As a teenager, when I had my first careers guidance at school and was asked what I wanted to do I said 'Be a Writer.'
The answer to that?
"Yes, but what do you want to do for a job?"
And that was it in terms of career guidance on writing. Other adults I spoke to followed the same lead.
"Well, writing is something you can do in your spare time. You need to do something else to make a living."
I sometimes wonder if things would have turned out differently if one of those adults had taken me seriously, sat me down and gone through the realities of it. Explained that the average writer does not make a living from their writing but that I could get to the point where some of my income came from that. I would need to be realistic and work at least part time in a more mainstream job and money would be tight but if I were happy to live within those restrictions then, yes, writing was something I could do.
I put writing to one side as was expected and got into full time work, finding that it was pretty soul-destroying. School for me had been about progression. Always something new to learn, always a reward for learning well, always that sense of moving and developing. Work was not like that at all and I was ill-prepared for the reality of eternal routine with no automatic advancement to the next level, few rewards for learning, minimal opportunities for progression.
In my mid twenties I realised that work was not going to satisfy me on any deep level so turned to writing in earnest. I started a writing group, began to submit pieces for competitions and magazines, and did my research on the writing industry.
I enjoyed making contact with other writers and spending time writing.
I found the competitions wearing after a little while and within a year had ground to a halt with this area, having won £25 and a pen and not much else.
It was the research on the writing industry that really did for the dream though. The more I read about the publishing world, the less I wanted to be part of it. I had this naive idea of publishers as being the defenders of fiction, happy just to have good stories out there. Maybe decades ago they were like that, the fantasy and sci-fi publishers that produced the books I loved in my late teens anyway. Perhaps I'm fooling myself with that one. Anyway, the modern world of the earning writer sounded soulless and compromised to me. Love of writing, I had assumed, would take up at least 80% of the process but reading articles and attending 'how to get published' events made me realise that this figure was grossly incorrect.

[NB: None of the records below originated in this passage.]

(** The end of a collection: the old buffer gets the size of the new one, the new one
    stays as it is. *)
Lemma invalidate_spec malloc (m : Mem CopyingHeap) :
  malloc_ok malloc ->
  let d := heap_data m in
  0 < currentBuffer d -> 0 < oldBuffer d -> currentBuffer d <= currentBufferEnd d ->
  oldBuffer d <= oldBufferEnd d ->
  currentBufferEnd d <= oldBuffer d \/ oldBufferEnd d <= currentBuffer d ->
  oldBufferEnd d - oldBuffer d <= currentBufferEnd d - currentBuffer d ->
  (invalidateOldBuffer malloc m = Err no_memory /\ exists bs n, malloc bs n = None) \/
  exists m', invalidateOldBuffer malloc m = Ok (tt, m')
    /\ buffers_ok (heap_data m') /\ currentBuffer (heap_data m') = currentBuffer d
    /\ currentBufferEnd (heap_data m') = currentBufferEnd d
    /\ nextFreePosition (heap_data m') = nextFreePosition d
    /\ (forall n, ~ in_range (oldBuffer d) (oldBufferEnd d) n -> objects m' !! n = objects m !! n)
    /\ (forall n, is_Some (objects m' !! n) -> is_Some (objects m !! n) /\
          (in_range (oldBuffer d) (oldBufferEnd d) n ->
           in_range (oldBuffer (heap_data m')) (oldBufferEnd (heap_data m')) n))
    /\ (forall l, gc_of m' l = 0 \/ gc_of m' l = gc_of m l /\
          (in_range (oldBuffer d) (oldBufferEnd d) l ->
           in_range (oldBuffer (heap_data m')) (oldBufferEnd (heap_data m')) l)).
Proof.
  intros HM d Hc Ho Hce Hoe Hd Hs. unfold invalidateOldBuffer.
  rewrite (bind_step _ _ _ _ _ (gets_step _ _)). fold d.
  destruct (Nat.ltb_spec (oldBufferEnd d - oldBuffer d) (currentBufferEnd d - currentBuffer d)).
  - rewrite (bind_step _ _ _ _ _ (wipe_step _ _ _)).
    destruct (malloc _ _) as [b|] eqn:EM; [right|left; split; [done|by eexists _, _]].
    destruct (HM _ _ _ EM) as [Hb Hblk]. specialize (Hblk _ _ (list_elem_of_here _ _)).
    eexists. split; [apply set_heap_data_step|]. cbn [heap_data objects gcfields].
    unfold with_old. cbn. split; [split; cbn; lia|]. split; [done|]. split; [done|]. split; [done|].
    assert (forall n, ~ in_range (oldBuffer d) (oldBufferEnd d) n ->
      filter (fun kv : loc * obj => ~ in_range (oldBuffer d) (oldBufferEnd d) kv.1) (objects m) !! n
      = objects m !! n) as HO.
    { intros n Hn. rewrite (lookup_filter_range (fun l => ~ in_range _ _ l) (objects m) n).
      by rewrite decide_True. }
    split; [done|]. split.
    + intros n [o Hn]. rewrite (lookup_filter_range (fun l => ~ in_range _ _ l) (objects m) n) in Hn.
      case_decide; [|done]. split; [by eexists|]. done.
    + intros l. unfold gc_of at 1 2. cbn.
      rewrite (lookup_filter_range (fun l => ~ in_range _ _ l) (gcfields m) l).
      case_decide; [|by left]. right. by split.
  - right. eexists. split; [apply set_heap_data_step|]. cbn [heap_data objects gcfields].
    unfold with_old. cbn. split; [split; cbn; lia|]. split; [done|]. split; [done|]. split; [done|].
    split; [done|]. split; [done|]. intros l. by right.
Qed.

Lemma update_data_step f (m : Mem CopyingHeap) :
  update_data f m = Ok (tt, mkMem (objects m) (gcfields m) (f (heap_data m))).
Proof. done. Qed.

(** The space that the objects in use need is what is used of the buffer. *)
Lemma placed_space sizeof (h : gmap loc obj) ls :
  NoDup ls -> (forall l, l ∈ ls <-> is_Some (h !! l)) ->
  space (size_in sizeof h) (map_to_list h).*1 = space (size_in sizeof h) ls.
Proof.
  intros HN HL. assert ((map_to_list h).*1 ≡ₚ ls) as E; [|unfold space; by rewrite E].
  apply NoDup_Permutation; [apply NoDup_fst_map_to_list|done|]. intros l. rewrite HL.
  rewrite list_elem_of_fmap. split.
  - intros ([l' o] & -> & Ho%elem_of_map_to_list). by exists o.
  - intros [o Ho]. exists (l, o). split; [done|]. by apply elem_of_map_to_list.
Qed.

(** At the beginning nothing is copied. *)
Lemma copied_nothing sizeof h rs (m : Mem CopyingHeap) :
  objects m = h -> (forall l, gc_of m l = 0) ->
  nextFreePosition (heap_data m) = currentBuffer (heap_data m) ->
  copied sizeof h rs (currentBuffer (heap_data m)) (heap_data m) (currentBuffer (heap_data m)) [] m.
Proof.
  intros HO HG HN. split; [constructor|by intros l ?%elem_of_nil|done| |cbn; lia| | | |].
  - rewrite HN. cbn. lia.
  - intros l o. by rewrite HO.
  - done.
  - done.
  - intros n. rewrite HO. by left.
Qed.

(** C7: a collection ends, and unless [malloc] fails the new buffer has exactly one copy
    of each object that is reachable (not counting the caches of symbols, which the
    copies do not have), in which every pointer leads to the copy of the object it
    led to; the globals are changed in the same way. The copies fit the new buffer,
    stand one behind the other, and are ready for the next collection. *)
Theorem copying_collects sizeof USE_TAGGING malloc w (m : Mem CopyingHeap) :
  (forall c, 0 < sizeof c) -> malloc_ok malloc -> consistent sizeof USE_TAGGING w m ->
  let h := current m in
  let live := reachable (clone_of <$> h) (roots USE_TAGGING w) in
  (Collect sizeof USE_TAGGING malloc w m = Err no_memory /\ exists blocks n, malloc blocks n = None)
  \/ exists f m',
    Collect sizeof USE_TAGGING malloc w m = Ok (map_world USE_TAGGING f w, m')
    /\ (forall l l', live l -> live l' -> f l = f l' -> l = l')
    /\ (forall l o, live l -> h !! l = Some o ->
          current m' !! f l = Some (map_object f (clone_of o)))
    /\ (forall n, is_Some (current m' !! n) -> exists l, live l /\ n = f l)
    /\ consistent sizeof USE_TAGGING (map_world USE_TAGGING f w) m'.
Proof.
  intros Hpos HM [HFr HBf HNx HWh HGf (ls & HND & HLs & HPl & HNp) HFrm HWf] h live.
  unfold Collect. rewrite (bind_step _ _ _ _ _ (gets_step _ _)).
  rewrite (bind_step _ _ _ _ _ (update_data_step _ _)). set (m1 := mkMem _ _ _).
  destruct (switch_spec malloc (increaseMemory (heap_data m)) m1 HM) as
    [[E1 HMn]|(m2 & E1 & O2 & G2 & N2 & P2 & R2 & OB2 & OE2 & D2 & S2)]; [by destruct HBf|done|done| |].
  { left. unfold mbind, stateful_bind. by rewrite E1. }
  rewrite (bind_step _ _ _ _ _ E1), (bind_step _ _ _ _ _ (update_data_step _ _)).
  set (m3 := mkMem _ _ _). rewrite (bind_step _ _ _ _ _ (gets_step _ _)).
  change (objects m2 = h) in O2. set (B := currentBuffer (heap_data m2)).
  set (BE := currentBufferEnd (heap_data m2)). set (A := currentBuffer (heap_data m)).
  set (AE := currentBufferEnd (heap_data m)).
  assert (HA : forall l, is_Some (h !! l) -> A <= l < AE).
  { intros l [o Ho]. by apply map_lookup_filter_Some in Ho as [_ Ho]. }
  assert (HS : space (size_in sizeof h) (map_to_list h).*1 <= BE - B).
  { rewrite (placed_space sizeof h ls HND HLs). cbn in S2. fold A AE h in S2, HNp, HNx. fold B BE in S2. lia. }
  destruct (collect_copies sizeof Hpos USE_TAGGING h (roots USE_TAGGING w) A AE B BE HWf HFrm HA D2 P2 HS
              (heap_data m3) eq_refl eq_refl (S (size (objects m3))) w m3 HFr eq_refl)
    as (m4 & m5 & os & E4 & B4 & E5 & HC & HL).
  { by apply (copied_nothing sizeof h (roots USE_TAGGING w) m3). }
  { change (objects m3) with (objects m2). rewrite O2. lia. }
  rewrite (bind_step _ _ _ _ _ E4), (bind_step _ _ _ _ _ (gets_step _ _)), B4.
  rewrite (bind_step _ _ _ _ _ E5).
  destruct (copied_data _ _ _ _ _ _ _ _ HC) as (D51 & _ & D53 & D54 & D55 & _).
  change (currentBuffer (heap_data m5) = B) in D51. change (currentBufferEnd (heap_data m5) = BE) in D53.
  change (oldBuffer (heap_data m5) = oldBuffer (heap_data m2)) in D54. rewrite OB2 in D54.
  change (oldBufferEnd (heap_data m5) = oldBufferEnd (heap_data m2)) in D55. rewrite OE2 in D55.
  destruct HBf as [[Hb1 _] [Hb2 _] _ _]. fold A AE in Hb1, Hb2, D54, D55, S2, D2.
  destruct (invalidate_spec malloc m5 HM) as
    [[E6 HMn]|(m6 & E6 & HB6 & C6 & CE6 & N6 & O6 & O6' & G6)];
    rewrite ?D51, ?D53, ?D54, ?D55 in *; [done|done|done|done|done|done| |].
  { left. unfold mbind, stateful_bind. by rewrite E6. }
  rewrite (bind_step _ _ _ _ _ E6), (bind_step _ _ _ _ _ (update_data_step _ _)).
  set (d7 := if _ <=? _ then _ else _).
  assert (buffers_ok d7 /\ currentBuffer d7 = B /\ currentBufferEnd d7 = BE
    /\ nextFreePosition d7 = nextFreePosition (heap_data m5)
    /\ oldBuffer d7 = oldBuffer (heap_data m6) /\ oldBufferEnd d7 = oldBufferEnd (heap_data m6))
    as (HB7 & C7 & CE7 & N7 & OB7 & OE7).
  { subst d7. destruct HB6. case_match; unfold with_flags; cbn; [|done]. split; [by split|done]. }
  right. exists (fwd m5), (mkMem (objects m6) (gcfields m6) d7). split; [reflexivity|].
  apply (new_buffer sizeof Hpos USE_TAGGING h (roots USE_TAGGING w) A AE B BE HWf HFrm HA D2 P2 HS
           (heap_data m3) eq_refl eq_refl w eq_refl R2 os m5 HFr HC HL); try done.
  - intros n Hn. apply O6. unfold in_range. lia.
  - intros n Hn. cbn [heap_data]. rewrite OB7, OE7. destruct (O6' n Hn) as [Hn' Hr].
    split; [done|]. intros Hh. by apply Hr, HA.
  - intros l. cbn [heap_data]. rewrite OB7, OE7. destruct (G6 l) as [|[Hg Hr]]; [by left|right].
    split; [done|]. intros Hh. by apply Hr, HA.
Qed.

I finally went part-time in my mid-thirties, dropping to a four day work week. I hoped to get more writing done, to 'focus my efforts' - i.e. get my head around what a writer needed to be in the modern world and change myself accordingly to fit that mold.
Except I don't want to fit that mold. It has taken years to accept that.
I want writing to be what it was when I was younger, that pure interaction of pleasure between my imagination and the page. I don't want to write with an imaginary audience of would-be agents, publishers, internet trolls and critics hovering over my shoulder. I want to set myself on the starting line, pick a random picture or quote or whatever and say GO! - not to start a race but to start a treasure hunt. See where my imagination takes me.
I sometimes wish that none of my family and friends knew I loved writing. I feel the people around me have the expectation that if I love writing then of course my main goal will be to get my work published some day and the truth of the matter is that I don't think it will be, not traditionally anyway.
I want writing to go back to being a fun place for me. Like the Goodreads group, I want to recapture that good old love of writing.